Vous cherchez à opposer une Cour d'appel (2015) à la Cour de cassation (2016) ?
La cour d’appel (2015) admet le principe de l’acquisition par prescription d’un droit de ne plus respecter le cahier des charges, à charge pour celui qui revendique ce droit d’apporter la preuve de la date du début de la possession du droit ce qui présente, en pratique, une difficulté souvent rédhibitoire.

La cour de cassation (2016) affirme que les clauses du cahier des charges d'un lotissement, quelle que soit sa date, approuvé ou non, revêtent un caractère contractuel et engagent les colotis entre eux pour toutes les stipulations qui y sont contenues.

L’arrêt de la cour d’appel, qui ne mentionne aucune contestation du défendeur sur le caractère contractuel du cahier des charges n’est en rien contradictoire avec l’arrêt de la cour de cassation.

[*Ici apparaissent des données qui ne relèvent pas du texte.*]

(** The database represents the list [us]: what each map contains. *)
Record represents (db : UserDB) (us : list User) : Prop := {
  rep_entries : e_u <$> entries db = us;
  rep_name n p : byName db !! n = Some p ↔ ∃ u, us !! p = Some u ∧ Name u = n;
  rep_key k p : byKey db !! k = Some p ↔ ∃ u, us !! p = Some u ∧ PublicKey u = k;
  rep_res4 a n : resV4 db !! a = Some n ↔
    Is4 a = true ∧ ∃ u, u ∈ us ∧ Name u = n ∧ a ∈ Reserved u;
  rep_res6 a n : resV6 db !! a = Some n ↔
    Is4 a = false ∧ ∃ u, u ∈ us ∧ Name u = n ∧ a ∈ Reserved u
}.

(** The quota invariant: counts are never negative nor above a set maximum. *)
Definition quota_ok (db : UserDB) : Prop :=
  Forall (λ e, 0 <= e_active e ∧ (0 < MaxConcurrent (e_u e) → e_active e <= MaxConcurrent (e_u e)))
    (entries db).

(** The number of live slots of a user. *)
Definition active_of (db : UserDB) (name : string) : option Z :=
  p ← byName db !! name; e_active <$> entries db !! p.

(** ** The reservation loop *)

Definition res_lookup (m4 m6 : gmap Addr string) (a : Addr) : option string :=
  if Is4 a then m4 !! a else m6 !! a.

(** No address of [rs] is invalid or held by a user other than [name]. *)
Definition reservable (name : string) (rs : list Addr) (m4 m6 : gmap Addr string) : Prop :=
  Forall (λ r, IsValid r = true) rs ∧
  ∀ a o, a ∈ rs → res_lookup m4 m6 a = Some o → o = name.

Lemma res_lookup_insert name r m4 m6 a :
  res_lookup (if Is4 r then <[r := name]> m4 else m4) (if Is4 r then m6 else <[r := name]> m6) a
  = if decide (r = a) then Some name else res_lookup m4 m6 a.
Proof.
  unfold res_lookup. destruct (Is4 r) eqn:Er, (Is4 a) eqn:Ea;
    rewrite ?lookup_insert; repeat case_decide; congruence.
Qed.

(** One iteration of the loop, both families at once. *)
Lemma reserve_all_cons name r rs m4 m6 :
  reserve_all name (r :: rs) m4 m6 =
  if negb (IsValid r) then Err (EBadReserved name)
  else match res_lookup m4 m6 r with
       | Some other => if negb (bool_decide (other = name)) then Err (EConflict r other name)
                       else reserve_all name rs (if Is4 r then <[r := name]> m4 else m4)
                              (if Is4 r then m6 else <[r := name]> m6)
       | None => reserve_all name rs (if Is4 r then <[r := name]> m4 else m4)
                   (if Is4 r then m6 else <[r := name]> m6)
       end.
Proof. unfold res_lookup. simpl. by destruct (IsValid r), (Is4 r). Qed.

Lemma reservable_step name r rs m4 m6 :
  reservable name (r :: rs) m4 m6 ↔
  IsValid r = true ∧ (∀ o, res_lookup m4 m6 r = Some o → o = name) ∧
  reservable name rs (if Is4 r then <[r := name]> m4 else m4)
    (if Is4 r then m6 else <[r := name]> m6).
Proof.
  unfold reservable. rewrite Forall_cons. setoid_rewrite res_lookup_insert.
  split.
  - intros [[Hr Hrs] H]. repeat split; auto.
    + intros o. apply H. set_solver.
    + intros a o Ha. case_decide; [congruence|]. apply H. set_solver.
  - intros (Hr & Hr' & Hrs & H). repeat split; auto.
    intros a o [->|Ha]%elem_of_cons Ho; [auto|].
    destruct (decide (r = a)) as [->|Hn]; [auto|].
    apply (H a); [done|]. by rewrite decide_False by done.
Qed.

(** The loop succeeds exactly on reservable lists and then records [name]
    for every listed address, in the map of its family. *)
Lemma reserve_all_spec name rs m4 m6 :
  match reserve_all name rs m4 m6 with
  | Ok (m4', m6') =>
      reservable name rs m4 m6 ∧
      (∀ a, m4' !! a = if decide (Is4 a = true ∧ a ∈ rs) then Some name else m4 !! a) ∧
      (∀ a, m6' !! a = if decide (Is4 a = false ∧ a ∈ rs) then Some name else m6 !! a)
  | Err _ => ¬ reservable name rs m4 m6
  | Panic => False
  end.
Proof.
  revert m4 m6. induction rs as [|r rs IH]; intros m4 m6.
  { simpl. split; [split; [done|set_solver]|].
    split; intros a; rewrite decide_False; set_solver. }
  rewrite reserve_all_cons. pose proof (reservable_step name r rs m4 m6) as Hrs.
  destruct (IsValid r) eqn:Hv; simpl; [|intros [[=] _]%Hrs].
  specialize (IH (if Is4 r then <[r:=name]> m4 else m4) (if Is4 r then m6 else <[r:=name]> m6)).
  assert (∀ (f : bool) (m : gmap Addr string) a,
    (if decide (Is4 a = f ∧ a ∈ rs) then Some name
     else (if decide (Is4 r = f) then <[r:=name]> m else m) !! a) =
    if decide (Is4 a = f ∧ a ∈ r :: rs) then Some name else m !! a) as Hstep.
  { intros f m a. destruct (decide (r = a)) as [<-|Hn].
    - repeat case_decide; rewrite ?lookup_insert_eq; set_solver.
    - repeat case_decide; rewrite ?lookup_insert_ne by done; set_solver. }
  assert (∀ o, res_lookup m4 m6 r = Some o → o ≠ name → ¬ reservable name (r :: rs) m4 m6) as Hbad.
  { intros o Ho Hne (_ & Hr & _)%Hrs. auto. }
  assert ((∀ o, res_lookup m4 m6 r = Some o → o = name) →
    match reserve_all name rs (if Is4 r then <[r:=name]> m4 else m4)
                              (if Is4 r then m6 else <[r:=name]> m6) with
    | Ok (m4', m6') => reservable name (r :: rs) m4 m6 ∧
      (∀ a, m4' !! a = if decide (Is4 a = true ∧ a ∈ r :: rs) then Some name else m4 !! a) ∧
      (∀ a, m6' !! a = if decide (Is4 a = false ∧ a ∈ r :: rs) then Some name else m6 !! a)
    | Err _ => ¬ reservable name (r :: rs) m4 m6
    | Panic => False
    end) as Hgo.
  { intros Hr. destruct (reserve_all name rs _ _) as [[m4' m6']|e|]; [|tauto|done].
    destruct IH as (HR & H4 & H6). split; [tauto|].
    split; intros a; rewrite ?H4, ?H6, <-Hstep; by destruct (Is4 r). }
  destruct (res_lookup m4 m6 r) as [o|] eqn:Hl; [case_bool_decide; simpl|];
    [apply Hgo|by eapply Hbad|apply Hgo]; congruence.
Qed.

L’arrêt de la cour de cassation (n° 13-10397 et 13-10954) que j’ai mentionné est intéressant en ce qu’il retient le fait que le cahier des charges n'avait pas été publié selon les règles de la publicité foncière et n’était de ce fait pas opposable aux tiers, ce qui vaudrait aussi pour un acheteur dont le titre de propriété ne mentionnerait pas un cahier des charges non publié (inopposabilité aux tiers, articles 28 et 30 du décret 55-22 du 4 janvier 1955)

27/02/2021 18:38

La Cour d'appel n'admet rien surtout concernant un caractère dubitatif.

Donc comme je vous l'ai suggérer à plusieurs reprises, je vous demande de vous engager en assurant, suite à vos conseil éclairés, à #bvrg que s'il plaide, devant un tribunal par l'intermédiaire de son avocat, le caractère dubitatif considéré par le premier juge et soi-disant validé par la Cour d'appel, qu'il aura gain de cause ; en revanche qu'en cas de revers vous assumerez pécunièrement les dégâts.

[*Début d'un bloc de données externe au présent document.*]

(** ** Hex text is never mistaken for base64 *)

Lemma hex_digit c x : hex_val c = Some x → newline c = false ∧ c ≠ "="%byte.
Proof.
  intros Hc. assert (match hex_val c with Some _ => negb (newline c) && negb (bool_decide (c = "="%byte)) | None => true end = true)
    as H.
  { clear Hc x. revert c. apply byte_forall. vm_compute. reflexivity. }
  rewrite Hc in H. bool_to_prop. done.
Qed.

Lemma hex_decode_spec l b : hex_decode l = Some b →
  length l = (2 * length b)%nat ∧ Forall (λ c, newline c = false ∧ c ≠ "="%byte) l.
Proof.
  revert l b. fix IH 1. intros [|c [|d l]] b; cbn [hex_decode].
  - intros [= <-]. split; [reflexivity|constructor].
  - done.
  - destruct (hex_val c) as [x|] eqn:Hc; [|done]. destruct (hex_val d) as [y|] eqn:Hd; [|done].
    destruct (hex_decode l) as [r|] eqn:Hl; [|done]. intros [= <-]. destruct (IH l r Hl) as [Hlen Hf].
    split; [cbn [length]; lia|]. constructor; [by eapply hex_digit|]. constructor; [by eapply hex_digit|done].
Qed.

(** Without padding, four characters make three bytes. *)
Lemma b64_groups_length l b : b64_groups l = Some b → Forall (λ c, c ≠ "="%byte) l →
  (3 * length l = 4 * length b)%nat.
Proof.
  revert l b. fix IH 1. intros [|c1 [|c2 [|c3 [|c4 l]]]] b; cbn [b64_groups]; try done; [by intros [= <-]|].
  intros H Hf. do 4 (apply Forall_cons in Hf as [? Hf]).
  destruct (b64_val c1); [|done]. destruct (b64_val c2); [|done].
  rewrite (bool_decide_eq_false_2 (c3 = _)), (bool_decide_eq_false_2 (c4 = _)) in H by done.
  destruct (b64_val c3); [|done]. destruct (b64_val c4); [|done].
  destruct (b64_groups l) as [r|] eqn:Hl; [|done]. injection H as <-.
  specialize (IH l r Hl Hf). cbn [length]. lia.
Qed.

Lemma filter_all {A} (P : A → Prop) `{∀ x, Decision (P x)} (l : list A) : Forall P l → filter P l = l.
Proof. induction 1; [done|]. rewrite filter_cons_True by done. by f_equal. Qed.

Lemma b64_decode_hex l b : hex_decode l = Some b → length b = pubKeyLen →
  ∀ r, b64_decode l = Some r → (length r =? pubKeyLen)%nat = false.
Proof.
  intros Hd Hlen r Hr. destruct (hex_decode_spec l b Hd) as [Hl Hf]. unfold b64_decode in Hr.
  rewrite filter_all in Hr by (eapply Forall_impl; [done|by intros ? [? _]]).
  apply b64_groups_length in Hr; [|eapply Forall_impl; [done|by intros ? [_ ?]]].
  apply Nat.eqb_neq. unfold pubKeyLen in *. lia.
Qed.

Lemma bytes_of_string_of l : bytes_of (string_of l) = l.
Proof. apply String.list_byte_of_string_of_list_byte. Qed.

Lemma ParseKey_spec s :
  match ParseKey s with
  | Ok b => if bool_decide (s = EmptyString) then b = [] else length b = pubKeyLen
  | Err _ => s ≠ EmptyString
  | Panic => False
  end.
Proof.
  unfold ParseKey. case_bool_decide as Hs; [done|].
  destruct (b64_decode _) as [r|]; [destruct (length r =? pubKeyLen)%nat eqn:E; [by apply Nat.eqb_eq|]|].
  all: destruct (hex_decode _) as [h|]; [|done].
  all: destruct (length h =? pubKeyLen)%nat eqn:E'; [by apply Nat.eqb_eq|done].
Qed.

(** A key's text is read back. *)
Lemma ParseKey_Format b : length b = pubKeyLen → ParseKey (FormatKey b) = Ok b.
Proof.
  intros Hb. unfold ParseKey, FormatKey. rewrite bool_decide_eq_false_2.
  - destruct (b64_encode_spec b) as [Hg Hn]. rewrite bytes_of_string_of. unfold b64_decode.
    rewrite filter_all by done. rewrite Hg. by rewrite Hb.
  - intros E. apply (f_equal bytes_of) in E. rewrite bytes_of_string_of in E.
    by destruct b as [|? [|? [|]]].
Qed.

(** Key text.  [ParseKey] inverts [FormatKey] on every 32-byte key, and reads a
    key in hex in either case, although such text is also valid base64; whatever
    it accepts is a 32-byte key, or no key for the empty string; it never panics. *)
Theorem ParseKey_FormatKey :
  (∀ b, length b = pubKeyLen → ParseKey (FormatKey b) = Ok b) ∧
  (∀ s b, hex_decode (bytes_of s) = Some b → length b = pubKeyLen → ParseKey s = Ok b) ∧
  (∀ s, match ParseKey s with
        | Ok b => if bool_decide (s = EmptyString) then b = [] else length b = pubKeyLen
        | Err _ => s ≠ EmptyString
        | Panic => False
        end).
Proof.
  split_and!.
  - apply ParseKey_Format.
  - intros s b Hd Hb. unfold ParseKey. rewrite bool_decide_eq_false_2.
    + rewrite Hd, Hb. cbn [Nat.eqb pubKeyLen negb].
      destruct (b64_decode (bytes_of s)) as [r|] eqn:Hr; [|done]. by rewrite (b64_decode_hex _ _ Hd Hb r Hr).
    + intros ->. cbn in Hd. by injection Hd as <-.
  - apply ParseKey_spec.
Qed.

Comme d'habitude vous racontez n'importe quoi ou vous nous sortez une lapalissade ; votre arrêt de la CC n'apporte rien et n'intéresse pas grand monde pour savoir qu'un cahier des charges rédigé à partir du 26 juillet 1977, qui n'a pas à être publié, non porté à la connaissance de l'acquéreur ne lui est pas opposable.

Cela s'appelle parler pour ne rien dire.

Pour ce qui est des articles 28 et 30 du décret 55-22 je ne vois pas en quoi ils concernent l'objet de la question. et surtout ce qu'ils apportent de constructif.